Apartments don’t seem to be the answer either. The build-only cost for a new 2 bed apartment in a high to medium rise is roughly $300,000. Plus land, plus levies, plus compliance and some margin. You’re up to $400,000 starting price before you know it. No doubt that reality explains the steep decline in apartment approvals.


But consider for a moment the media obsession with the rate rise and the extra $46 a month for the average new mortgage holder. Then compare this with the almost non-existent attention to increases in head works and related charges imposed by councils and state governments, and their impact on affordability.


Here’s a sobering little calculation. If the rate rise equates to an extra $46 per month, what have these increases in headworks charges equated to? Let’s take a pretty conservative sum of $50,000. That doesn’t factor in anything for the increase in raw land costs due to supply constraints, nor the compliance costs of our ‘reformed’ planning and building regulations. The $300,000 mortgage notionally includes those extra costs. So if the mortgage was $50,000 less, on the basis that these regulatory costs had not been imposed, what’s the impact?


You ready for this?


A $250,000 principal and interest mortgage at 6.9% over 25 years is going to cost $1,751 per month.


The $300,000 mortgage will cost $2,101 per month. That’s an extra $350 per month. Sort of makes the extra $46 a month look cheap by comparison, but where has the media been on this issue?


Every time a new building regulation is introduced, whether it’s for water or environmental sustainability or other reasons, it finds its way into extra costs. The same applies to the massive escalations in head works charges imposed by councils. The same for land tax. The same for additional compliance costs (more lawyers and town planners fees) which result from our ‘reformed’ planning systems.


If our hypothetical $50,000 in extra charges number is conservative – and I think it is –it’s painfully obvious that the culprit here is how housing costs, and hence mortgages, have been pushed up by the supply-side pressures of headworks and compliance costs (inputs into final price).


When you work out that those costs translate into some $350 a month or more extra for young homebuyers, you really begin to wonder why the media have effectively let the regulators (the ones causing the damage) off the hook.


Tuesday, February 9, 2010

Population growth – why it’s different this time.



Accustomed to many years of population growth driven by ‘refugees’ from southern states, the Queensland picture of population growth has changed dramatically. And that change will have implications for developers, and the economy.


For much of the 1980s, 1990s and early 2000s, Queensland’s population growth was fuelled by net interstate migration.
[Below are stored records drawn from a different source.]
Definition apply_result_from_outcomes (doc_id path : string) (status : ApplyDecisionDocumentStatus)
    (outcomes : list ZeroWriteOutcome) (memory wiki : list string) (recovered : bool)
    (warnings : list string) (cleanup_required : option bool) (journal_path : option string)
  : ApplyDecisionDocumentResult :=
  {| ar_doc_id := doc_id; ar_path := path; ar_status := status; ar_committed_memory_paths := memory;
     ar_committed_wiki_paths := wiki;
     ar_rejected_decision_ids := zo_decision_id <$> selects OptionNo outcomes;
     ar_needs_revision_decision_ids := zo_decision_id <$> selects OptionOther outcomes;
     ar_recovered_from_journal := recovered; ar_warnings := warnings;
     ar_journal_cleanup_required := cleanup_required; ar_journal_path := journal_path |}.

(** ** Planned files *)

Section plans.
Context `{CryptoLib, YamlMapping, Nfc, Chrono}.
Context `{!YamlWrite MemoryFrontmatter, !YamlRead MemoryFrontmatter,
          !YamlWrite WikiFrontmatter, !YamlRead WikiFrontmatter}.

Definition render_memory_item_bytes (proposal : MemoryProposalBlock)
    (proposal_id decision_document_path timestamp : string) : Result ApplyServiceError bytes :=
  let memory := mp_memory proposal in
  map_err from_model_error (serialize_memory_item
    {| mi_id := pm_id memory; mi_kind := pm_kind memory; mi_title := pm_title memory;
       mi_status := MemoryActive; mi_tags := pm_tags memory; mi_source_refs := pm_source_refs memory;
       mi_created_at := timestamp; mi_updated_at := timestamp; mi_proposal_id := proposal_id;
       mi_decision_document := decision_document_path; mi_body := pm_body memory |}).
(** The places are apart. *)
Lemma dirs_apart q : q ∈ dirs → q ≠ journal ∧ q ≠ document ∧ q ≠ journal_tmp ∧ q ≠ document_tmp ∧ q ∉ places.
Proof.
  intros (n & -> & Hn)%dirs_shape. unfold journal_tmp, journal. rewrite journal_tmp_eq, journal_path_eq.
  destruct document_tmp_eq as (init & name & Hd & ->). rewrite Hd.
  split_and!; try (intros Heq%app_inv_head; subst n; set_unfold; naive_solver).
  intros Hq. apply place_shape in Hq as [m Hq]. apply app_inv_head in Hq. subst n. set_unfold. naive_solver.
Qed.
Lemma staging_file_apart q : staging `prefix_of` q →
  q ≠ journal ∧ q ≠ journal_tmp ∧ q ≠ document ∧ q ≠ document_tmp ∧ q ∉ places.
Proof.
  intros [k ->]. unfold staging, journal_tmp, journal. rewrite staging_dir_eq, journal_tmp_eq, journal_path_eq.
  destruct document_tmp_eq as (init & name & Hd & ->). rewrite Hd, <- app_assoc.
  split_and!; try (intros Heq%app_inv_head; discriminate Heq).
  intros Hq. apply place_shape in Hq as [m Hq]. apply app_inv_head in Hq. discriminate Hq.
Qed.
Lemma journal_apart : (journal ∉ dirs) ∧ journal ≠ journal_tmp ∧ journal ≠ document ∧ journal ≠ document_tmp ∧
  (journal ∉ places) ∧ ¬ scratch journal.
Proof.
  assert (Hd : journal ∉ dirs) by (intros Hq; by apply dirs_apart in Hq as (? & _)).
  assert (Htmp : journal ≠ journal_tmp).
  { unfold journal_tmp, journal. rewrite journal_tmp_eq, journal_path_eq. intros Heq%app_inv_head.
    injection Heq as Heq%str_app_inv_l. discriminate. }
  assert (Hj : journal ≠ document ∧ journal ≠ document_tmp ∧ journal ∉ places).
  { unfold journal. rewrite journal_path_eq. destruct document_tmp_eq as (init & name & Hdoc & ->). rewrite Hdoc.
    split_and!; try (intros Heq%app_inv_head; discriminate Heq).
    intros Hq. apply place_shape in Hq as [m Hq]. apply app_inv_head in Hq. discriminate Hq. }
  destruct Hj as (Hj1 & Hj2 & Hj3). split_and!; [done..|]. intros [Hs|[Hs|[Hs _]]]; [done..|].
  by apply staging_file_apart in Hs as [? _].
Qed.
Lemma document_apart : (document ∉ dirs) ∧ (document ∉ places) ∧ ¬ scratch document ∧ document ≠ journal_tmp ∧
  document ≠ document_tmp.
Proof.
  assert (Hd : document ∉ dirs) by (intros Hq; by apply dirs_apart in Hq as (_ & ? & _)).
  assert (Htmp : document ≠ document_tmp).
  { destruct document_tmp_eq as (init & name & Hdoc & ->). rewrite Hdoc. intros Heq%app_inv_head.
    injection Heq as Heq%app_inv_head. injection Heq as Heq. apply (f_equal String.length) in Heq.
    simpl in Heq. rewrite !str_app_length in Heq. simpl in Heq. lia. }
  assert (Hj : document ≠ journal_tmp ∧ document ∉ places).
  { unfold journal_tmp, journal. rewrite journal_tmp_eq. destruct document_place as (init & name & Hdoc). rewrite Hdoc.
    split; [intros Heq%app_inv_head; discriminate Heq|].
    intros Hq. apply place_shape in Hq as [m Hq]. apply app_inv_head in Hq. discriminate Hq. }
  destruct Hj as [Hj1 Hj2]. split_and!; try done. intros [Hs|[Hs|[Hs _]]]; [done..|].
  by apply staging_file_apart in Hs as (_ & _ & ? & _).
Qed.
Lemma places_apart q : q ∈ places → (q ∉ dirs) ∧ q ≠ journal ∧ q ≠ document ∧ ¬ scratch q.
Proof.
  intros Hq. assert (Hd : q ∉ dirs) by (intros Hd; by apply dirs_apart in Hd as (_ & _ & _ & _ & ?)).
  split; [done|]. split; [by intros ->; destruct journal_apart as (_ & _ & _ & _ & ? & _)|].
  split; [by intros ->; destruct document_apart as (_ & ? & _)|].
  intros [->|[->|[Hs _]]].
  - apply place_shape in Hq as [m Hq]. unfold journal_tmp, journal in Hq. rewrite journal_tmp_eq in Hq.
    apply app_inv_head in Hq. discriminate Hq.
  - apply place_shape in Hq as [m Hq]. destruct document_tmp_eq as (init & name & _ & Htmp). rewrite Htmp in Hq.
    apply app_inv_head in Hq. discriminate Hq.
  - by apply staging_file_apart in Hs as (_ & _ & _ & _ & ?).
Qed.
There were more Australian residents leaving Victoria and New South Wales (in the main) bound for Queensland, than Queenslanders leaving bound for southern states.


Those interstate migration flows peaked from the late 1980s to mid 1990s, where net figures of up to 50,000 per annum crossed the border to settle in the Sunshine State. That’s when the “1,000 people per week” figure was first aired, and was subsequently flogged by politicians as evidence of Queensland’s economic and lifestyle allure.


At the time, Victoria was suffering economic malaise in the aftermath of the Cain-Kirner Government. That prompted many Victorians to uproot themselves, sell their homes and move to Queensland. New South Wales was not in the same economic position (that was to come later) but high housing costs and the lure of the sunbelt saw New South Welshmen compete with Victorians for the title of representing the most new arrivals to Queensland.


Those arrivals, contrary to the ‘Gods waiting room’ reputation of retirees moving to the Gold Coast, were typically families in their 30s and 40s – and they brought with them two things important to the Queensland economy: capital and skills. They typically had sufficient surplus capital from the sale of their home to buy a better home in Queensland, for less money (our housing was then relatively cheap, and state taxes and charges relatively lower) and still have funds left over.


This was a golden era for growth in Queensland. Net interstate migration accounted for more than half of Queensland’s population growth. Next was our natural growth rate (births over deaths). Direct overseas migration was the poor cousin of population growth to Queensland.


What’s different now?


Net interstate migration is no longer the main driver of population growth for Queensland. Net interstate migration numbers have fallen to below 20,000 per annum. Baby bonuses and social change have seen our rate of natural growth increase over time, but the big jump in numbers has been direct overseas migration to Queensland. Now pumping something like 50,000 people per year (1,000 a week) into the state, direct overseas migration is entirely responsible for maintaining Queensland’s reputation as a population growth state. Contributing three times the number of people as net interstate migration, the composition of overseas arrivals begs a few questions about how that might change the growth landscape.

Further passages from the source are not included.